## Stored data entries
◇ ◇ ◇ ◇ ◇ ◇ ◇

(* ===== verification/Authoring.v ===== *)
(** Authoring of nodes ([engine/authoring.rs]): guards, parents and sequence numbers,
    signing and packing, rotation of keys and their distribution.

    [author_node_internal] applies the side effects of the new node, which may rotate
    the key, which authors nodes in turn: the operations take what they call back as
    an argument, and [rotate_at] and [author_node] tie the knots.  The nodes of a
    rotation never rotate again, so the depth given is enough
    ([rotation_depth_irrelevant] in [AuthoringTheory.v]). *)

From S2P Require Import Prelude Protocol MsgPack ToxTypes Derive Iblt Merkle Dag DagWire Identity Conversation SyncSession Cas Clock Messages Monad Engine Overlay Verify SideEffects.
From stdpp Require Import gmap sorting strings.
#[local] Open Scope Z_scope.
#[local] Open Scope list_scope.
#[local] Open Scope monad_scope.

Module Authoring.
Import Dag Crypto DagWire Messages Engine.

Definition MESSAGES_PER_EPOCH : Z := 5000.
Definition EPOCH_DURATION_MS : Z := 7 * 24 * 60 * 60 * 1000.
Definition MESSAGES_PER_ANCHOR : Z := 400.
Definition SOFT_ANCHOR_MIN_HOPS : Z := 400.
Definition SOFT_ANCHOR_MAX_HOPS : Z := 450.
Definition MESSAGES_PER_SENDER_REKEY : Z := 5000.
Definition SENDER_REKEY_DURATION_MS : Z := 7 * 24 * 60 * 60 * 1000.
Definition PRE_KEY_LIFETIME_MS : Z := 30 * 24 * 60 * 60 * 1000.

Definition zero_signature : Ed25519Signature := replicate 64 0.
(** The context without ancestors that the source calls [dummy_ctx]. *)
Definition dummy_ctx : Identity.CausalContext := Identity.mkContext zero_hash ∅.

(** [epoch << 32] on 64 bits. *)
Definition first_seq (epoch : Z) : Z := wrap 64 (Z.shiftl epoch 32).

(** Contents that an observer may author; contents that wait for a KEYWRAP_ACK. *)
Definition is_observer_safe (c : Content) : bool :=
  match c with
  | Control (Announcement _ _) | Control HandshakePulse | KeyWrap _ _ _ _ | SenderKeyDistribution _ _ _ _ => true
  | _ => false
  end.
Definition waits_for_ack (c : Content) : bool :=
  negb (is_observer_safe c) &&
  match c with Control (Genesis _ _ _ _ _ _) | Control (AuthorizeDevice _) | Control (RevokeDevice _ _) => false | _ => true end.
Definition is_healing (c : Content) : bool :=
  match c with Control (Announcement _ _) | Control HandshakePulse => true | _ => false end.
Definition affects_identity (c : Content) : bool :=
  match c with Control (AuthorizeDevice _) | Control (RevokeDevice _ _) | Control (Leave _) => true | _ => false end.
Definition is_history_export (c : Content) : bool := match c with HistoryExport _ _ _ _ _ => true | _ => false end.

Section Authoring.
Context `{Rmp} `{Blake3Hash} `{Ed25519} `{StrictVerify} `{ChaCha20} `{Zstd} `{X25519} `{HashOrder} `{LruCache Identity.PathKey Z} `{LruCache NodeHash (gset NodeHash)}
  `{StdRng} `{TimeProvider} {S : Type} `{NodeStore S}.
Variable fuel : nat.

#[local] Abbreviation Op A := (M (World S) A).
#[local] Abbreviation Fallible A := (M (World S) (result MerkleToxError A)).

(** ** The new node *)

Definition choose_parents (c : PendingCache) (st : S) (cid : ConversationId) (ct : Content) : list NodeHash :=
  let candidates :=
    match ct with
    | Control (SoftAnchor basis _) => [basis]
    | _ =>
        if bool_decide (node_type_of ct = Admin) then Overlay.get_admin_heads c st cid
        else foldl (fun p h => if bool_decide (h ∈ p) then p else p ++ [h]) (Overlay.get_heads c st cid) (Overlay.get_admin_heads c st cid)
    end in
  merge_sort bytes_le (List.filter (Overlay.is_verified c st) candidates).

Definition rank_after (c : PendingCache) (st : S) (ps : list NodeHash) : option Z :=
  match ps with [] => Some 0 | _ => chk_u64 (SyncSession.max_or_0 (omap (Overlay.get_rank c st) ps) + 1) end.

◇ ◇ ◇ ◇ ◇ ◇ ◇

## Instructions for the task
Reproduce the entries above exactly, but only the lines between the line holding "Definition is_observer_safe (c" and the line holding "match c with Control (Announcement", inclusive.

## Output
Definition is_observer_safe (c : Content) : bool :=
  match c with
  | Control (Announcement _ _) | Control HandshakePulse | KeyWrap _ _ _ _ | SenderKeyDistribution _ _ _ _ => true
  | _ => false
  end.
Definition waits_for_ack (c : Content) : bool :=
  negb (is_observer_safe c) &&
  match c with Control (Genesis _ _ _ _ _ _) | Control (AuthorizeDevice _) | Control (RevokeDevice _ _) => false | _ => true end.
Definition is_healing (c : Content) : bool :=
  match c with Control (Announcement _ _) | Control HandshakePulse => true | _ => false end.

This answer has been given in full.